The others around me—my fellow “cured” patients—began to sway, their mouths moving in sync with his chant. I heard the words spilling from my own lips, unbidden, as if they were not mine but his. In that moment, I realized the horror of his work: he hadn’t cured us. He had enslaved us, fused our minds into a single, controlled hive, a living network that would obey his every command.

But just as I began to succumb, a jolt of clarity shot through me. A memory, raw and vivid, surfaced in my mind—my brother’s voice, warning me, begging me not to go. Resist, the memory urged. Fight.

With all the strength I could muster, I tore my gaze away from Dr. Han, breaking the trance for the briefest of moments. The chant faltered on my lips, and for a fleeting second, I was free. I felt a wave of horror flood me as I looked around, truly seeing the others for the first time. Their eyes were dead, blank, their minds hollowed out.

In that instant, Dr. Han’s gaze found mine, his eyes narrowing. He knew I had broken free, even if only for a moment.

“Ah, Ms. Zhou,” he said, stepping down from the altar, his voice laced with a chilling calm. “It seems your will is stronger than most. But no matter.”

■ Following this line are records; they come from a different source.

(* ===== verification/ParcelProps.v ===== *)
(** * ParcelProps: theorems of the Parcel component

    The invariant over arbitrary operation sequences, the behaviour of the block
    primitives on every branch, the objects that go through a resolver, file
    descriptors and their ownership, and what the writers do when they overwrite
    an earlier part of the buffer. *)

From stdpp Require Import base list numbers strings pretty.
From Stdlib Require Import Sorting.Sorted.
From S2P Require Import Prelude Errors Unicode Parcel ParcelFacts Codec ObjectCodec Fields ParcelInv.

Open Scope Z_scope.

(** ** Operation sequences *)

(** A call on a Parcel, its result discarded by the caller. *)
Inductive parcel_call :=
| CallSetPosition (n : Z)
| CallWriteInt32 (v : Z) | CallWriteUint32 (v : Z) | CallWriteInt64 (v : Z) | CallWriteUint64 (v : Z)
| CallWriteBool (b : bool) | CallWriteByte (v : Z) | CallWriteChar (v : Z)
| CallWriteFloat32 (v : Z) | CallWriteFloat64 (v : Z)
| CallWriteString (s : string) | CallWriteNullableString (s : option string)
| CallWriteString8 (s : string) | CallWriteNullableString8 (s : option string)
| CallWriteBytes (b : option (list Z)) | CallWriteRawBytes (b : option (list Z))
| CallWriteInterfaceToken (s : string)
| CallWriteHandle (h stability : Z) | CallWriteLocal (b c stability : Z) | CallWriteNull
| CallWriteFD (fd : Z) | CallWriteParcelFD (fd : Z)
| CallReadInt32 | CallReadUint32 | CallReadInt64 | CallReadUint64
| CallReadBool | CallReadByte | CallReadChar | CallReadFloat32 | CallReadFloat64
| CallReadString | CallReadNullableString | CallReadString8 | CallReadNullableString8
| CallReadBytes | CallReadRawBytes (n : Z) | CallReadInterfaceToken
| CallReadObject | CallReadHandle | CallReadStrongBinder | CallReadFD | CallReadParcelFD.

(** The arguments Go's types admit: bytes are bytes; with [al], the cursor is
    moved to aligned positions only. *)
Definition call_ok (al : bool) (c : parcel_call) : Prop :=
  match c with
  | CallSetPosition n => al4 al n
  | CallWriteBytes b | CallWriteRawBytes b => blob_byte b
  | _ => True
  end.

Definition discard {W B A} (m : PM W B A) : PM W B unit := _ ← m; mret tt.

Section Calls.
Context {W B : Type} `{FDSys W}.

Definition run_call (c : parcel_call) : PM W B unit :=
  match c with
  | CallSetPosition n => SetPosition n
  | CallWriteInt32 v => WriteInt32 v | CallWriteUint32 v => WriteUint32 v
  | CallWriteInt64 v => WriteInt64 v | CallWriteUint64 v => WriteUint64 v
  | CallWriteBool b => WriteBool b | CallWriteByte v => WriteByte v
  | CallWriteChar v => WriteChar v
  | CallWriteFloat32 v => WriteFloat32 v | CallWriteFloat64 v => WriteFloat64 v
  | CallWriteString s => WriteString s | CallWriteNullableString s => WriteNullableString s
  | CallWriteString8 s => WriteString8 s | CallWriteNullableString8 s => WriteNullableString8 s
  | CallWriteBytes b => WriteBytes b | CallWriteRawBytes b => WriteRawBytes b
  | CallWriteInterfaceToken s => WriteInterfaceToken s
  | CallWriteHandle h st => WriteStrongBinderHandleWithStability h st
  | CallWriteLocal b c st => WriteStrongBinderLocalWithStability b c st
  | CallWriteNull => WriteNullStrongBinder
  | CallWriteFD fd => WriteFileDescriptor (NewFileDescriptor fd)
  | CallWriteParcelFD fd => WriteParcelFileDescriptor (NewFileDescriptor fd)
  | CallReadInt32 => discard ReadInt32 | CallReadUint32 => discard ReadUint32
  | CallReadInt64 => discard ReadInt64 | CallReadUint64 => discard ReadUint64
  | CallReadBool => discard ReadBool | CallReadByte => discard ReadByte
  | CallReadChar => discard ReadChar
  | CallReadFloat32 => discard ReadFloat32 | CallReadFloat64 => discard ReadFloat64
  | CallReadString => discard ReadString | CallReadNullableString => discard ReadNullableString
  | CallReadString8 => discard ReadString8 | CallReadNullableString8 => discard ReadNullableString8
  | CallReadBytes => discard ReadBytes | CallReadRawBytes n => discard (ReadRawBytes n)
  | CallReadInterfaceToken => discard ReadInterfaceToken
  | CallReadObject => discard ReadObject | CallReadHandle => discard ReadStrongBinderHandle
  | CallReadStrongBinder => discard ReadStrongBinder
  | CallReadFD => discard ReadFileDescriptor | CallReadParcelFD => discard ReadParcelFileDescriptor
  end.

(** A caller that goes on whatever each call returns. *)
Fixpoint run_calls (cs : list parcel_call) (s : pst W B) : pst W B :=
  match cs with
  | [] => s
  | c :: cs' => run_calls cs' (run_call c s).2
  end.

Lemma safe_discard {A} al (m : PM W B A) : safe_ al m → safe_ al (discard m).
Proof. intros Hm. unfold discard. safe_tac. Qed.

Lemma run_call_safe al c : call_ok al c → safe_ al (run_call c).
Proof.
  destruct c; cbn [run_call call_ok]; intros Hc; try apply safe_discard;
    unfold WriteFloat32, WriteFloat64, WriteBool, ReadRawBytes, ReadInt64, ReadUint64, ReadBool,
      ReadByte, ReadChar, ReadFloat32, ReadFloat64, WriteString, WriteString8,
      WriteParcelFileDescriptor; safe_tac.
  all: [> apply safe_WriteUint32 | apply safe_WriteUint64].
Qed.
End Calls.

(** C1: from a well-formed Parcel, any sequence of calls (writes, reads, cursor
    moves, object operations), each succeeding or failing, leaves a well-formed
    Parcel: the cursor inside the buffer, the buffer a list of bytes that never
    shrank, every object table entry on 24 bytes of the buffer, and, when cursor
    moves are aligned, cursor, length and object offsets multiples of four. *)
Theorem parcel_invariant W B `{FDSys W} al (cs : list parcel_call) (p : Parcel W B) (w : W) :
  parcel_wf al p → Forall (call_ok al) cs →
  ∃ p', ptr (run_calls cs (mkst (Some p) w)) = Some p' ∧ parcel_wf al p' ∧
        len (buf p) <= len (buf p').
Proof.
  intros Hp Hcs. revert p w Hp. induction Hcs as [|c cs Hc _ IH]; intros p w Hp.
  - exists p. split_and!; [done|done|lia].
  - cbn [run_calls]. destruct (run_call_safe al c Hc p w Hp I) as (p1 & Ho & Hp1 & Hl & _).
    destruct (run_call c _).2 as [o w1] eqn:E. cbn in Ho. subst o.
    destruct (IH p1 w1 Hp1) as (p2 & ? & ? & ?). exists p2. split_and!; [done|done|lia].
Qed.

Global Instance unit_FDSys : FDSys unit :=
  {| sys_Write := λ _ bs w, (len bs, None, w); sys_Close := λ _ w, w |}.

Lemma parcel_invariant_witness :
  ∃ p', ptr (run_calls [CallWriteString "ab"; CallWriteHandle 3 12; CallSetPosition 12;
                        CallReadHandle; CallReadInt32]
               (mkst (Some (@NewParcel unit unit)) tt)) = Some p' ∧ parcel_wf true p' ∧
        0 <= len (buf p').
Proof.
  apply (parcel_invariant unit unit true
    [CallWriteString "ab"; CallWriteHandle 3 12; CallSetPosition 12; CallReadHandle; CallReadInt32]
    NewParcel tt).
  - split; cbn; try constructor; try reflexivity; try discriminate; try (intros _; reflexivity).
  - repeat constructor.
Defined.

(** ** The block primitives *)

(** C38: a block read succeeds exactly when the size is non-negative and the
    padded block fits between the cursor and the end; it then returns the bytes
    at the cursor and moves the cursor by the padded size.  A read that fails
    leaves the Parcel and the cursor as they were. *)
Theorem readBlock_exact W B al (p : Parcel W B) w n : parcel_wf al p →
  if bool_decide (0 <= n ∧ pos p + pad n <= len (buf p)) then
    readBlock n (mkst (Some p) w) =
      (Ok (slice (buf p) (pos p) (pos p + n)), mkst (Some (set_pos (pos p + pad n) p)) w)
  else ∃ e, readBlock n (mkst (Some p) w) = (Err e, mkst (Some p) w).
Proof.
  intros [Hp Hm _ _ _ _]. unfold readBlock. rewrite bind_receiver. cbn [ptr].
  case_bool_decide as Hd.
  - destruct Hd as [Hn Hf]. pose proof (pad_bounds n Hn). pose proof (pad_div4 n).
    assert (Hmax : 0 <= n <= maxInt - 3).
    { unfold maxInt in *. pose proof (Z.div_mod (pad n) 4). lia. }
    zif. rewrite padSize_ok, bind_lift by done. by zif.
  - destruct (n <? 0) eqn:En; [by eexists|]. bools. zif.
    destruct (padSize n) as [m|e|y] eqn:E; [|by eexists|unfold padSize in E; by repeat case_match].
    apply padSize_inv in E as [Hn ->]. rewrite bind_lift.
    assert (len (buf p) - pad n < pos p) by lia. zif. by eexists.
Qed.

Lemma readBlock_exact_witness :
  ∃ e, readBlock 5 (mkst (Some (set_pos 0 (set_buf [1; 2; 3; 4] (@NewParcel unit unit)))) tt) =
       (Err e, mkst (Some (set_pos 0 (set_buf [1; 2; 3; 4] NewParcel))) tt).
Proof.
  apply (readBlock_exact unit unit true (set_pos 0 (set_buf [1; 2; 3; 4] NewParcel)) tt 5).
  split; cbn; try constructor; try reflexivity; try discriminate; try (intros _; reflexivity);
    repeat constructor; discriminate.
Defined.

(** ** Binders through the resolvers *)

Section Resolvers.
Context {W B : Type}.
Implicit Types p : Parcel W B.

He raised his hand, and a white-hot pain shot through my skull, as if he were tearing my mind apart from the inside. I screamed, feeling my vision blur, my thoughts disintegrate. It was like drowning, sinking beneath an ocean of darkness as his will crushed mine.

As my consciousness faded, the last thing I saw was his face, twisted in a triumphant smile. I knew then that there was no escape. He hadn’t just taken my life; he had taken my mind, my soul, leaving me an empty vessel, a tool to serve his dark purpose.


When I awoke again, the pain was gone. I was calm, detached, my fears and doubts erased. A hollow peace settled over me as I stood with the others, facing our leader, ready to do his bidding.

And deep inside, buried beneath layers of obedience, a single, fractured thought remained, like a phantom echo: This is not a cure.